DFs are restricted to high investment buildings whose developers and/or tenants are directly interested in obtaining additional benefits, such as: higher productivity, “green” architectural image, reduced operating costs, etc.. To accomplish this, integrated facade design, as described, must be implemented. A poorly designed or “stick on” DF can be harmful for the building performance.
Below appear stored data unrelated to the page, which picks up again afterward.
(** One producer invocation serves every call made while its result is
    fresh: the call that reloads logs it, and after the fulfilment every
    call at a clock reading where the entry is fresh returns the promise of
    that first call. *)
Lemma one_invocation_serves_fresh_calls tr0 g k args now0 tr now v l :
  let st : State T U Extra := run isNull options tr0 init in
  let c := call now0 (g, k) args st in
  let st2 := run isNull options tr c.1 in
  let st3 := settle options now c.2 (Fulfilled v) st2 in
  isFresh now0 (g, k) st = false ->
  promises st2 !! c.2 = Some Pending ->
  cache_get st2 g = cache_get c.1 g ->
  Forall (fun na => isFresh na.1 (g, k) st3 = true) l ->
  invocations c.1 = invocations st ++ [args]
  /\ calls (g, k) l st3 = (st3, replicate (length l) c.2)
  /\ invocations (calls (g, k) l st3).1 = invocations st2.
Proof.
  intros st c st2 st3 Hnf. subst st3 st2 c.
  rewrite (call_not_fresh now0 (g, k) args st Hnf).
  intros Hp Hcur Hall.
  destruct (settlement_writes_back g k args tr now (Fulfilled v) st
              (wf_run tr0) Hp Hcur) as (Hd & _ & _ & Hinv).
  split; [apply reload_invocations|].
  rewrite (calls_fresh g k _ _ l Hd Hall). by split.
Qed.

(** What [call] does with the entry of the group.  While it is fresh for
    the key tuple, every call returns the promise stored in it and leaves
    the state alone, so no producer invocation is added: this is the part
    of C2 the code keeps.  While it is not settled, [isFresh] fails on
    its [settled] conjunct and every call reloads. *)
Theorem calls_share_promise_while_fresh g k st d :
  cache_get st g = Some d ->
  (forall l,
     Forall (fun na => isFresh na.1 (g, k) st = true) l ->
     calls (g, k) l st = (st, replicate (length l) (promise d)))
  /\ (settled d = false ->
      forall now args,
        call now (g, k) args st = reload (g, k) args st
        /\ invocations (call now (g, k) args st).1 = invocations st ++ [args]
        /\ (call now (g, k) args st).2 = length (promises st)).
Proof.
  intros Hd. split.
  - intros l. by apply calls_fresh.
  - intros Hs now args.
    rewrite (call_not_fresh now (g, k) args st (isFresh_pending now g k st d Hd Hs)).
    by rewrite reload_invocations, reload_promise.
Qed.

(** *** Reading the cache *)

(** C3, as the code has it.  [get] returns the value of the group's entry
    exactly when an entry exists for the group and either [mustRevalidate]
    is off or the entry is fresh for the requested key tuple; otherwise it
    returns nothing.  An entry stored under another key is never fresh nor
    settled for the requested one, and with [mustRevalidate] on [get]
    withholds its value; with [mustRevalidate] off [get] does not look at
    the key and still returns the stored value. *)
Theorem get_returns_value_iff g k now st :
  (forall d, cache_get st g = Some d ->
     mustRevalidate options = false \/ isFresh now (g, k) st = true ->
     get options now (g, k) st = value d)
  /\ (cache_get st g = None
      \/ (mustRevalidate options = true /\ isFresh now (g, k) st = false) ->
      get options now (g, k) st = None)
  /\ (forall d, cache_get st g = Some d -> key d <> k ->
        isFresh now (g, k) st = false
        /\ isSettled (g, k) st = false
        /\ (mustRevalidate options = true -> get options now (g, k) st = None)
        /\ (mustRevalidate options = false -> get options now (g, k) st = value d)).
Proof.
  split; [|split].
  - intros d Hd H. unfold get. rewrite Hd.
    destruct H as [-> | ->]; by rewrite ?orb_true_r.
  - intros [Hn | [Hm Hf]]; unfold get.
    + by rewrite Hn.
    + rewrite Hm, Hf. by destruct (cache_get st g).
  - intros d Hd Hk.
    pose proof (isFresh_false_key now g k st d Hd Hk) as Hf.
    split; [done|]. split; [by eapply isSettled_false_key|].
    unfold get. rewrite Hd, Hf. split; by intros ->.
Qed.

(** C4, as the code has it.  [isFresh] holds exactly when the stored entry
    has the requested key, is settled, and its [expireAt] is negative or
    strictly later than the clock.  Hence, with [ttl >= 0], an entry whose
    promise was fulfilled at clock reading [now] (a timestamp, so not
    negative) is fresh at [now'] exactly when fewer than [ttl] milliseconds
    have passed. *)
Theorem isFresh_characterisation tr0 g k args tr now v :
  let st : State T U Extra := run isNull options tr0 init in
  let r := reload (g, k) args st in
  let st2 := run isNull options tr r.1 in
  let st3 := settle options now r.2 (Fulfilled v) st2 in
  promises st2 !! r.2 = Some Pending ->
  cache_get st2 g = cache_get r.1 g ->
  (0 <= ttl options)%Z ->
  (0 <= now)%Z ->
  (forall now' g' k' st',
     isFresh now' (g', k') st' = true <->
     exists d, cache_get st' g' = Some d /\ key d = k' /\ settled d = true
               /\ (expireAt d < 0 \/ now' < expireAt d)%Z)
  /\ (forall now', isFresh now' (g, k) st3 = true <-> (now' - now < ttl options)%Z).
Proof.
  intros st r st2 st3 Hp Hcur Httl Hnow.
  split; [intros; apply isFresh_true_iff|].
  intros now'.
  destruct (settlement_writes_back g k args tr now (Fulfilled v) st
              (wf_run tr0) Hp Hcur) as (Hd & _).
  fold r st2 st3 in Hd. rewrite isFresh_true_iff. rewrite Hd.
  assert (Hlt : (ttl options <? 0)%Z = false) by (apply Z.ltb_ge; lia).
  split.
  - intros (d & [= <-] & _ & _ & He). simpl in He. rewrite Hlt in He. lia.
  - intros H. eexists. split; [done|]. simpl. rewrite Hlt.
    repeat split. right. lia.
Qed.

(** *** Failure *)

(** C5.  When the producer's promise rejects while the entry of its reload
    is still the group's entry, the entry is written back as settled, with
    [expireAt = 0] and no value.  From then on [isSettled] holds and, at
    any clock reading (a timestamp, so not negative), [isFresh] fails and
    the next call reloads: it logs a new producer invocation and returns a
    new promise.  The promise that [reload] (and a call that reloads)
    returned is the producer's own, and it is the one that is rejected. *)
Theorem rejection_is_recorded_as_stale tr0 g k args tr now :
  let st : State T U Extra := run isNull options tr0 init in
  let r := reload (g, k) args st in
  let st2 := run isNull options tr r.1 in
  let st3 := settle options now r.2 Rejected st2 in
  promises st2 !! r.2 = Some Pending ->
  cache_get st2 g = cache_get r.1 g ->
  (exists d, cache_get st3 g = Some d
     /\ key d = k /\ promise d = r.2
     /\ settled d = true /\ expireAt d = 0%Z /\ value d = None)
  /\ isSettled (g, k) st3 = true
  /\ (forall now', (0 <= now')%Z ->
        isFresh now' (g, k) st3 = false
        /\ forall args',
             call now' (g, k) args' st3 = reload (g, k) args' st3
             /\ invocations (call now' (g, k) args' st3).1 = invocations st3 ++ [args']
             /\ (call now' (g, k) args' st3).2 <> r.2
             /\ promises (call now' (g, k) args' st3).1
                  !! (call now' (g, k) args' st3).2 = Some Pending)
  /\ r.2 = length (promises st)
  /\ promises r.1 !! r.2 = Some Pending
  /\ promises st3 !! r.2 = Some (Settled Rejected)
  /\ (forall now0, isFresh now0 (g, k) st = false -> call now0 (g, k) args st = r).
Proof.
  intros st r st2 st3 Hp Hcur.
  destruct (settlement_writes_back g k args tr now Rejected st
              (wf_run tr0) Hp Hcur) as (Hd & Hrej & Hlen & Hinv).
  fold r st2 st3 in Hd, Hrej, Hlen, Hinv.
  split; [eexists; split; [exact Hd|done]|].
  split; [unfold isSettled; rewrite Hd; simpl; by rewrite bool_decide_eq_true_2|].
  split; [|split; [apply reload_promise|split; [|split; [done|]]]].
  - intros now' Hnow'.
    assert (Hf : isFresh now' (g, k) st3 = false).
    { unfold isFresh. rewrite Hd. simpl.
      rewrite bool_decide_eq_true_2 by done. simpl.
      rewrite Z.gtb_ltb. by apply Z.ltb_ge. }
    split; [done|]. intros args'.
    rewrite (call_not_fresh now' (g, k) args' st3 Hf).
    split; [done|]. split; [apply reload_invocations|].
    rewrite reload_promise, reload_promises.
    pose proof (lookup_lt_Some _ _ _ Hrej) as Hlt.
    split; [lia|]. by rewrite lookup_app_r, Nat.sub_diag.
  - subst r. rewrite reload_promise, reload_promises.
    by rewrite lookup_app_r, Nat.sub_diag.
  - intros now0 Hf. by apply call_not_fresh.
Qed.

(** *** Reloading *)

(** C6.  Whatever the state, [reload] logs one producer invocation with the
    given arguments and, in the state it returns, the group holds a new
    object with the producer's new promise, the requested key,
    [expireAt = -1] and [settled = false]; the value and every other
    property of the entry it replaces are carried over (none when there was
    no entry).  Other groups keep their entries, and the callback is
    registered on the new promise. *)
Theorem reload_installs_pending_entry g k args st :
  let old := cache_get st g in
  let r := reload (g, k) args st in
  let cachedData :=
    {| addr := next_addr st;
       key := k;
       promise := r.2;
       settled := false;
       value := old ≫= value;
       expireAt := (-1)%Z;
       extra := old ≫= extra |} in
  invocations r.1 = invocations st ++ [args]
  /\ r.2 = length (promises st)
  /\ promises r.1 = promises st ++ [Pending]
  /\ cache r.1 = <[g := cachedData]> (cache st)
  /\ cache_get r.1 g = Some cachedData
  /\ isSettled (g, k) r.1 = false
  /\ handlers r.1 = handlers st ++ [(r.2, {| h_group := g; h_data := cachedData |})].
Proof.
  intros old r cachedData.
  repeat split; try done.
  - apply reload_cache_get.
  - unfold isSettled. subst r. rewrite reload_cache_get. simpl.
    by rewrite andb_false_r.
Qed.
A promising application for DFs in south America is effective solar protection, with shading devices in the interstitial space, protected from external weather and separated from the “inner” thermal facade, to effectively reduce cooling loads.
At first sight, DFs seem a high-tech, far too sophisticated item for a southamerican building. On closer view, some DF types use the same components as regular facades, in an innovative way. Innovation usually means: a greater effort in terms of time and money.
In the local current economic scenarios we have in the region of depression and very low investments in almost every field (Industry, infrastructure, real estate, I+D, even education, etc), it is difficult to imagine such an innovative, and time and money consuming solution for a building. At the present time, the construction industry, in general, deals with very low budgets, and at the same time very low quality expectations . The lack of “market reasons” to produce an “extra special” energy-saving building, as explained, makes a DF solution difficult to imagine in the near future.
Given the possibility of a regional economic overhaul in the mid- or long-term, the five issues addressed in this paper (Climate, Integrated Design processes, Loads analysis, Culture and Economy, Construction) are a starting point to evaluate before, and during the implementation of a local DF.
ACKNOWLEDGEMNTS
This research was possible thanks to “Nueva Tec” program FADU-UBA. Special thanks to professors Silvia de Schiller and John Martin Evans.